With the massive innovation that drives the digital market these days, organizations are continuing to develop features, as well as new test code to cover these features.
What I’ve learned is that often, the test code developers would not always stop and look back into their existing test suites and validate whether the new tests that are being developed are somehow a superset to existing ones. In addition, legacy tests are a continuous load and overhead on your SDLC cycles length if they are not being maintained over time.
Many Owners To The Same Problem
Since we live in an agile/DevQAOps world, test code development is not a QA only problem, but rather everyone3s. Tests are being executed throughout the pipeline from Dev to integration and pre/post production testing.
Use of smart tagging mechanism for your test scenarios (login), suites (App A) and types unit, regression) can be a good step towards gaining control over your tests.
Without some context, discipline, and continuous structured validation of the tests, it will become harder as you progress your SDLC to debug, analyze and solve defects (would be like finding the key in the below visual mess)
- Develop the tests with context, tags and proper annotations that would make sense to you and your team even 12 months from the development day. Make sure that in your execution reports you then have a way to filter using these annotations to only get the view of a given functional area, platform etc.

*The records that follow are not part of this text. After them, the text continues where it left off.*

(** * dup-files-cmd: the indexing and duplicate-detection pipeline of [main.py]

    A shallow embedding of [human_readable_size], [size_to_bytes],
    [find_duplicates] and [index_directory], with the statements of the
    specification proved (or refuted) against it.

    Conventions.
    - A Python [str] is a [string]; the characters that the functions below
      inspect (unit letters, digits, ['/']) are ASCII.
    - A Python [int] is a [Z].  A binary64 [float] is kept as a pair
      [(m, e)] standing for [m * 2^e]; every rounding the interpreter
      performs is written out ([round53], [round_half_even]).
    - A call that can raise returns an [outcome]. *)

From Stdlib Require Import ZArith List Bool Lia Ascii String.
From Stdlib Require Import DecimalString DecimalPos.
Import ListNotations.

#[local] Open Scope string_scope.
#[local] Open Scope Z_scope.

(** ** Outcomes of Python calls *)

Inductive pyexc : Type :=
| OverflowError
| ValueError
| IndexError.

(** [Unmodelled] marks an argument outside the fragment of a builtin
    ([float()], [int()], [str.upper], SQLite's [CAST]) that is described
    here; nothing is claimed about such a call. *)
Inductive outcome (A : Type) : Type :=
| Return (a : A)
| Raise (e : pyexc)
| Unmodelled.

Arguments Return {A} a.
Arguments Raise {A} e.
Arguments Unmodelled {A}.

Definition bind {A B : Type} (x : outcome A) (k : A -> outcome B) : outcome B :=
  match x with
  | Return a => k a
  | Raise e => Raise e
  | Unmodelled => Unmodelled
  end.

Notation "x <- c ;; k" := (bind c (fun x => k))
  (at level 61, c at next level, right associativity).

(** ** Strings *)

(** [str(n)] and the ["d"] presentation of an [int]. *)
Definition str_int (z : Z) : string := NilZero.string_of_int (Z.to_int z).

Definition is_digit (c : ascii) : bool :=
  let n := nat_of_ascii c in (48 <=? n)%nat && (n <=? 57)%nat.

Definition is_ascii (c : ascii) : bool := (nat_of_ascii c <? 128)%nat.

Fixpoint string_forall (p : ascii -> bool) (s : string) : bool :=
  match s with
  | EmptyString => true
  | String c s' => p c && string_forall p s'
  end.

(** The value of a non-empty string of ASCII digits. *)
Definition digits_value (s : string) : option Z :=
  match NilZero.uint_of_string s with
  | Some d => Some (Z.of_N (N.of_uint d))
  | None => None
  end.

Definition upper_char (c : ascii) : ascii :=
  let n := nat_of_ascii c in
  if (97 <=? n)%nat && (n <=? 122)%nat then ascii_of_nat (n - 32) else c.

(** [str.upper] on ASCII text. *)
Fixpoint upper (s : string) : string :=
  match s with
  | EmptyString => EmptyString
  | String c s' => String (upper_char c) (upper s')
  end.

(** [s[:-1]] and [s[-1]] together; [None] when [s] is empty. *)
Fixpoint split_last (s : string) : option (string * ascii) :=
  match s with
  | EmptyString => None
  | String c s' =>
      match split_last s' with
      | None => Some (EmptyString, c)
      | Some (body, l) => Some (String c body, l)
      end
  end.

(** [sub in s]. *)
Fixpoint str_in (sub s : string) : bool :=
  prefix sub s ||
  match s with
  | EmptyString => false
  | String _ s' => str_in sub s'
  end.

(** [s.endswith(suffix)]. *)
Fixpoint endswith (s suffix : string) : bool :=
  (s =? suffix)%string ||
  match s with
  | EmptyString => false
  | String _ s' => endswith s' suffix
  end.

(** ** Numbers *)

(** Nearest integer to [m / d] for [d > 0], ties to the even neighbour: the
    rounding of the ["f"] presentation and of binary64 arithmetic. *)
Definition round_half_even (m d : Z) : Z :=
  let q := m / d in
  let r := m mod d in
  if 2 * r <? d then q
  else if d <? 2 * r then q + 1
  else if Z.even q then q else q + 1.

(** The binary64 value nearest to the integer [n >= 0]: [n] itself while it
    has at most 53 significant bits, otherwise [n] rounded at its 53rd bit. *)
Definition round53 (n : Z) : Z :=
  let s := Z.log2 n - 52 in
  if s <=? 0 then n else round_half_even n (2 ^ s) * 2 ^ s.

(** [float(z)] as an integer, before the range check. *)
Definition float_of_int (z : Z) : Z := Z.sgn z * round53 (Z.abs z).

(** A Python number: an [int], or the finite [float] [m * 2^e]. *)
Inductive pynum : Type :=
| PyInt (z : Z)
| PyFloat (m e : Z).

(** [x < 1024]. *)
Definition lt_1024 (x : pynum) : bool :=
  match x with
  | PyInt z => z <? 1024
  | PyFloat m e => if 0 <=? e then m * 2 ^ e <? 1024 else m <? 1024 * 2 ^ (- e)
  end.

(** [x / 1024].  An [int] is divided with one correct rounding and raises
    when the quotient leaves the binary64 range; a [float] only changes its
    exponent (the quotients met below stay far above the subnormal range). *)
Definition truediv_1024 (x : pynum) : outcome pynum :=
  match x with
  | PyInt z =>
      let m := float_of_int z in
      if 2 ^ 1034 <=? Z.abs m then Raise OverflowError
      else Return (PyFloat m (-10))
  | PyFloat m e => Return (PyFloat m (e - 10))
  end.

- Match your device under tests capabilities to the test code and application under test. Make sure that you focus e.g. your fingerprint based tests only on the devices that support it (API XX and above).

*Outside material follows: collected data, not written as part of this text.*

(** * soundsync: the source/sink registry and the peer registry

    A shallow embedding of

      - [src/audio/audio_sources_sinks_manager.ts]
        (class [AudioSourcesSinksManager]), and
      - [src/communication/peers_manager.ts] (class [PeersManager]),

    followed by the properties of these two classes that the
    specification states.

    Conventions.  A JavaScript value that may be [undefined] is an
    [option]; a string is a [string]; an array is a [list] (push appends
    at the end, an element mutated in place is a list update at its
    index); the [peers] object, used as a dictionary, is a [gmap] with
    the list of its keys in the order of their creation.  A
    method is a function from the state of its object to a completion
    (normal or thrown) and the state it leaves behind, so that what a
    method has already done when it throws stays visible. *)

From stdpp Require Import base strings list sorting gmap.

(** ** JavaScript values and completions *)

(** [v] used as a condition, for a [v] that is a string or [undefined]:
    [undefined] and the empty string are falsy. *)
Definition truthy (v : option string) : bool :=
  match v with
  | Some s => bool_decide (s ≠ "")
  | None => false
  end.

(** [v || d], for a [v] that is a string or [undefined]. *)
Definition or_else (v : option string) (d : string) : string :=
  match v with
  | Some s => if truthy v then s else d
  | None => d
  end.

(** The line feed of a template literal. *)
Definition LF : string := String (Ascii.ascii_of_nat 10) EmptyString.

(** What a [throw] carries: [new Error(message)], or the HTTP error that
    Koa's [ctx.throw(message, status)] raises. *)
Inductive Exception : Type :=
  | Error (message : string)
  | HttpError (status : nat) (message : string).

(** How a call ends. *)
Inductive Completion (A : Type) : Type :=
  | Normal (a : A)
  | Throw (e : Exception).
Arguments Normal {A} a.
Arguments Throw {A} e.

(** The message of an exception; it is the reason of the promise that an
    [async] function rejects when its body throws. *)
Definition exception_message (e : Exception) : string :=
  match e with
  | Error message => message
  | HttpError _ message => message
  end.

(** How a promise settles. *)
Inductive Settled (A : Type) : Type :=
  | Fulfilled (a : A)
  | Rejected (reason : string).
Arguments Fulfilled {A} a.
Arguments Rejected {A} reason.

(** *** The order of the keys of an object

    [Object.keys], [for...in] and lodash's [_.map] and [_.filter] on an
    object visit its own keys in this order: first the keys that are array
    indices, by increasing value, then the other string keys in the order
    in which they were created. *)

Definition digit (a : Ascii.ascii) : option N :=
  let n := Ascii.N_of_ascii a in
  if (48 <=? n)%N && (n <=? 57)%N then Some (n - 48)%N else None.
Fixpoint compile_all (ignore_case regex : bool) (items : list string)
  : list_error + list Re.regex :=
  match items with
  | [] => inr []
  | x :: rest =>
      let p := if regex then re_compile ignore_case x
               else Some (Re.escape ignore_case x) in
      match p with
      | None => inl ReError
      | Some r =>
          match compile_all ignore_case regex rest with
          | inl e => inl e
          | inr rs => inr (r :: rs)
          end
      end
  end.

Definition parse_list (arg_str : string) (ignore_case regex : bool)
  (separator : string) : list_error + list Re.regex :=
  if Text.truthy arg_str then
    let arg_list :=
      if Text.startswith arg_str FILE_PREFIX then
        let file :=
          expanduser
            (Text.strip
               (Text.str (drop (String.length FILE_PREFIX)
                            (Text.chars arg_str)))) in
        if isfile file
        then inr (map Text.strip
                    (filter (fun x => is_valid x = true) (readlines file)))
        else inl InvalidFile
      else
        match split_str arg_str separator with
        | Ok pieces =>
            inr (map Text.strip (filter (fun x => is_valid x = true) pieces))
        | Raise _ => inl SplitError
        end in
    match arg_list with
    | inl e => inl e
    | inr l =>
        compile_all ignore_case regex
          (filter (fun x => is_valid x = true) l)
    end
  else inr [].
Lemma advances_cancel t l : advances l (alter cancel_requested t l).
Proof.
  apply advances_alter. intros k c _ Hc. by rewrite cancel_requested_phase.
Qed.

Lemma loop_tasks_inhibit_idle k w :
  loop_tasks (exec (inhibit_idle_when_gamepads_active k) w) = loop_tasks w
  /\ started (exec (inhibit_idle_when_gamepads_active k) w) = started w.
Proof.
  unfold exec. destruct k as [reply|].
  - rewrite inhibit_idle_elapsed. destruct (gamepad_active w).
    + rewrite lock_idle_eq. simpl. destruct (fd w); [done|]. by destruct reply.
    + rewrite unlock_idle_eq. simpl. by destruct (fd w).
  - rewrite inhibit_idle_cancelled. unfold exec. rewrite unlock_idle_eq. simpl.
    by destruct (fd w).
Qed.

Lemma step_WakeInhibit_fields k w :
  loop_tasks (step (WakeInhibit k) w) = loop_tasks w
  /\ started (step (WakeInhibit k) w) = started w.
Proof.
  simpl. destruct (bridge w); [done|].
  pose proof (loop_tasks_inhibit_idle k w) as H. unfold exec in H.
  by destruct (inhibit_idle_when_gamepads_active k w) as [[e|[]] w'].
Qed.

Lemma step_advances ev w : advances (loop_tasks w) (loop_tasks (step ev w)).
Proof.
  destruct ev as [open device|device|t r|t|k].
  - simpl. rewrite (in_loop_field loop_tasks) by done. unfold exec.
    rewrite add_device_eq. simpl.
    assert (Hc : advances (loop_tasks w)
              (loop_tasks (create_monitor_task open device
                 (logged lg_watcher INFO (AddingDevice device) w)).2)).
    { rewrite create_monitor_task_eq. destruct (open device); simpl.
      - apply advances_refl.
      - apply advances_app. }
    destruct (Dict.get device (tasks w)) as [[?|]|];
      try apply advances_refl; destruct (started w);
      done || apply advances_refl.
  - simpl. rewrite (in_loop_field loop_tasks) by done. unfold exec.
    rewrite remove_device_eq. simpl.
    destruct (Dict.get device (tasks w)) as [[?|]|];
      try apply advances_refl.
    destruct (Dict.get device (devices w)); apply advances_cancel.
  - simpl. rewrite (in_loop_field loop_tasks) by done. unfold exec.
    rewrite monitor_gamepad_events_eq.
    destruct (loop_tasks w !! t) as [k|] eqn:Hk; [|apply advances_refl].
    assert (Hnf : forall p, (forall c, task_phase k ≠ Finished c) ->
              advances (loop_tasks w) (alter (in_phase p) t (loop_tasks w))).
    { intros p Hp. apply advances_alter. intros k' c Hk' Hc.
      destruct (Hp c). congruence. }
    simpl. destruct (task_phase k) eqn:Hp, (must_cancel k); simpl;
      try apply advances_refl; try (by apply Hnf).
    destruct r; simpl; [apply advances_refl|].
    destruct (decide _); simpl; by apply Hnf.
  - simpl. rewrite (in_loop_field loop_tasks) by done. unfold exec.
    rewrite Task_run_callback_eq.
    destruct (loop_tasks w !! t) as [k|]; [|apply advances_refl].
    destruct (task_phase k); try apply advances_refl.
    destruct (done_callback k); [|apply advances_refl]. simpl.
    destruct (Dict.get _ _); simpl; by apply advances_alter.
  - destruct (step_WakeInhibit_fields k w) as [-> _]. apply advances_refl.
Qed.
(** X21: running the command when every directory of the folder is
    already a location of the library changes nothing on the server: the
    folder is scanned, the libraries are fetched, no POST is made, the
    message says that there is nothing new, and the run ends normally -
    whatever order the sets are iterated in. *)
Theorem X21_nothing_new_posts_nothing (w : World) (sets network : Ordering)
    (library_name parent_folder_path : string)
    (api_key path_replace_from path_replace_to : option string)
    (entries : list DirEntry) (libraries : list Library) (library : Library) :
  truthy api_key = true ->
  truthy path_replace_from = truthy path_replace_to ->
  scandir w parent_folder_path = Some entries ->
  virtual_folders w = Ok libraries ->
  find (fun lib => String.eqb (Name lib) library_name) libraries
  = Some library ->
  (forall p,
     In p (candidate_paths path_replace_from path_replace_to entries) ->
     In p (Locations library)) ->
  add_all_subdirectories_to_library w sets network library_name
    parent_folder_path api_key path_replace_from path_replace_to
  = mkRun (Some [CScandir parent_folder_path; CGet]) [NoNewPaths] None.
Proof.
  intros Hkey Hflags Hscan Hget Hfind Hall.
  unfold add_all_subdirectories_to_library, get_libraries.
  rewrite Hkey, Hflags, Hscan, Hget, Hfind. simpl negb. cbv iota.
  assert (Hf : (truthy path_replace_to && negb (truthy path_replace_to))
               || (truthy path_replace_to && negb (truthy path_replace_to))
               = false) by (destruct (truthy path_replace_to); reflexivity).
  rewrite Hf.
  assert (Hnone : set_difference
                    (candidate_paths path_replace_from path_replace_to entries)
                    (set_of (Locations library)) = []).
  { destruct (set_difference _ _) as [|p l] eqn:E; [reflexivity|].
    exfalso.
    assert (Hp : In p (set_difference
                         (candidate_paths path_replace_from path_replace_to
                            entries)
                         (set_of (Locations library))))
      by (rewrite E; left; reflexivity).
    apply set_difference_In in Hp. destruct Hp as [Hp Hnot].
    apply Hnot. apply set_of_In. apply Hall. exact Hp. }
  rewrite <- Hflags in *. rewrite Hnone.
  assert (Harr : arrange sets (@nil string) = []).
  { apply Permutation_nil. apply Permutation_sym. apply arrange_perm. }
  rewrite Harr. reflexivity.
Qed.
Lemma fieldMap_store_store (m : fieldMap) (t : Z) (f g : fieldBytes) :
  fieldMap_store (fieldMap_store m t f) t g = fieldMap_store m t g.
Proof. unfold fieldMap_store. simpl. by rewrite insert_insert_eq. Qed.

(** The byte sum of a map does not depend on its checksum entry. *)
Lemma fieldMap_total_store (m : fieldMap) (f : fieldBytes) :
  fieldMap_total (fieldMap_store m tag.CheckSum f) = fieldMap_total m.
Proof.
  unfold fieldMap_total. rewrite fieldLookup_store.
  rewrite Zsum_map_to_list_insert.
  rewrite (Zsum_map_to_list_delete _ (fieldLookup m) tag.CheckSum).
  destruct (fieldLookup m !! tag.CheckSum); simpl; lia.
Qed.

(** ** Field extraction, seen from a caller *)

(** X1.  A successful [extractField] cuts the buffer behind its first
    delimiter: the bytes of the field and the remaining bytes make up the
    buffer, the field's bytes end with the delimiter and hold no other, and
    the remaining bytes are fewer than the buffer's. *)
Theorem extractField_cuts_at_first_delimiter
    (buffer : list byte) (f : fieldBytes) (rest : list byte) :
  extractField buffer = inl (f, rest) ->
  buffer = Data f ++ rest /\
  (exists chunk, Data f = chunk ++ [SOH] /\ SOH ∉ chunk) /\
  (length rest < length buffer)%nat.
Proof.
  intros H. destruct (extractField_inl _ _ _ H) as [Hb Hl].
  split; [exact Hb|]. split; [|exact Hl].
  unfold extractField in H.
  destruct (IndexByte buffer SOH) as [i|] eqn:Hi; [|done].
  destruct (parseField (take (S i) buffer)) as [g|] eqn:Hg; [|done].
  injection H as <- <-.
  assert (Data g = take (S i) buffer) as ->.
  { unfold parseField in Hg. repeat case_match; simplify_eq; done. }
  apply IndexByte_Some in Hi as [Hi Hn].
  exists (take i buffer). split; [by apply take_S_r | exact Hn].
Qed.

- Perform test code review every agreed upon time – in such review, group your feature specific test suites and try to optimize, merge, eliminate flakiness, identify missing coverage areas etc. It is harder to do it as the time progresses, so depending on your release cadence and test development maturity, set the right goals – more reviews would be better than less – it will also be shorter and more efficient that way since the delta between such review will be smaller.
- Drive joint Dev, Test, Product, Marketing decisions based on data – When you have the ability to get quality analysis from your entire test suites, it is recommended to gather all counter parts and brainstorm on the findings. Which tests are most effective, can we shrink based on the data the release cycles, are we missing tests for specific areas, are there platforms that are more buggies than others, which tests takes longer than others to finish etc.

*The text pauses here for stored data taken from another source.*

(** * The tutor orchestration workflow, embedded in Rocq

    A shallow embedding of [orchestrator/app/workflow.py], together with
    the parts of [schemas.py], [database.py] and [main.py] that it uses.

    Conventions of the embedding.
    - A Python [str] is a [string] whose characters are the code points
      below 256; [str.lower], [str.strip], the regular-expression classes
      [\s] and [\d] are Python's on that range.
    - A Python [dict] with string keys is a [gmap string _]; equality of
      maps is equality of dictionaries (insertion order is irrelevant).
    - A JSON document is a [value]; its numbers are the integers.
    - A call that may raise returns a [result]; [try ... except Exception]
      is [try_except].
    - [int] on a string of digits is the interpreter's: it raises
      [ValueError] above 4300 digits, the default of
      [sys.set_int_max_str_digits].
    - The adaptation rules of the tool services ([api_servers]) are
      embedded as the pure functions they are; [int] on a string is a
      parameter of the two functions that call it.
    - The language model, the profile store and the HTTP client are
      collaborators of the workflow: they are variables of the sections
      below, and every theorem holds for all of their behaviours. *)

From stdpp Require Import gmap strings list fin_maps.
From Stdlib Require Import ZArith Ascii String.

Set Warnings "-register-all,-clear-no-such-hyp".

Local Open Scope Z_scope.
Local Open Scope string_scope.

(** ** Exceptions *)

(** The outcome of a call: a value, or an exception caught by
    [except Exception]; [e] is [str(e)]. *)
Inductive result (A : Type) : Type :=
  | Ok (a : A)
  | Raise (e : string).
Arguments Ok {A} a.
Arguments Raise {A} e.

Definition is_ok {A} (r : result A) : bool :=
  match r with Ok _ => true | Raise _ => false end.

(** ** Python strings *)

Module PyStr.

Definition code (c : ascii) : N := N_of_ascii c.

Definition between (lo hi : N) (c : ascii) : bool :=
  ((lo <=? code c) && (code c <=? hi))%N.

(** [str.isspace] on one character, which is also the class [\s]. *)
Definition is_space (c : ascii) : bool :=
  between 9 13 c || between 28 32 c || (code c =? 133)%N || (code c =? 160)%N.

(** The class [\d]: the only decimal digits below 256 are ['0'..'9']. *)
Definition is_digit (c : ascii) : bool := between 48 57 c.

Definition is_upper (c : ascii) : bool :=
  between 65 90 c || between 192 214 c || between 216 222 c.

Definition lower_char (c : ascii) : ascii :=
  if is_upper c then ascii_of_N (code c + 32) else c.

(** [s.lower()] *)
Fixpoint lower (s : string) : string :=
  match s with
  | EmptyString => EmptyString
  | String c s' => String (lower_char c) (lower s')
  end.

(** [s.startswith(p)] *)
Fixpoint startswith (p s : string) : bool :=
  match p, s with
  | EmptyString, _ => true
  | String a p', String b s' => Ascii.eqb a b && startswith p' s'
  | String _ _, EmptyString => false
  end.

(** [sub in s] *)
Fixpoint contains (sub s : string) : bool :=
  startswith sub s ||
  match s with
  | EmptyString => false
  | String _ s' => contains sub s'
  end.

(** [any(word in s for word in words)] *)
Definition any_in (words : list string) (s : string) : bool :=
  existsb (fun word => contains word s) words.

Fixpoint skip (cls : ascii -> bool) (s : string) : string :=
  match s with
  | String c s' => if cls c then skip cls s' else s
  | EmptyString => EmptyString
  end.

Fixpoint take (cls : ascii -> bool) (s : string) : string :=
  match s with
  | String c s' => if cls c then String c (take cls s') else EmptyString
  | EmptyString => EmptyString
  end.

(** [all(cls(c) for c in s)] *)
Fixpoint all (cls : ascii -> bool) (s : string) : bool :=
  match s with
  | EmptyString => true
  | String c s' => cls c && all cls s'
  end.

Fixpoint rev_acc (s acc : string) : string :=
  match s with
  | EmptyString => acc
  | String c s' => rev_acc s' (String c acc)
  end.

Definition rev (s : string) : string := rev_acc s EmptyString.

(** [s.strip()] *)
Definition strip (s : string) : string :=
  rev (skip is_space (rev (skip is_space s))).

(** [s[i:]] for [0 <= i] *)
Fixpoint drop (i : nat) (s : string) : string :=
  match i, s with
  | O, _ => s
  | S i', String _ s' => drop i' s'
  | S _, EmptyString => EmptyString
  end.

(** [s[:n]] for [0 <= n] *)
Fixpoint firstn (n : nat) (s : string) : string :=
  match n, s with
  | O, _ => EmptyString
  | S n', String c s' => String c (firstn n' s')
  | S _, EmptyString => EmptyString
  end.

- Optimize your CI and build-acceptance testing – based on the above intelligence, teams can reach data driven decision about what to include in their CI as well. Testing in the build cycle via CI should be fast, reliable with zero false positives. With quality insights on your tests, you can decide and certify the most valuable and fastest tests to get into this CI testing, and by that to shrink the overall process without risking coverage aspect.
A test is code, and like you refactor, maintain, retire and improve your code, you should do the same to your tests. Make sure to always be in control over your tests, and by that, gain control over your quality of your app in a continuous manner.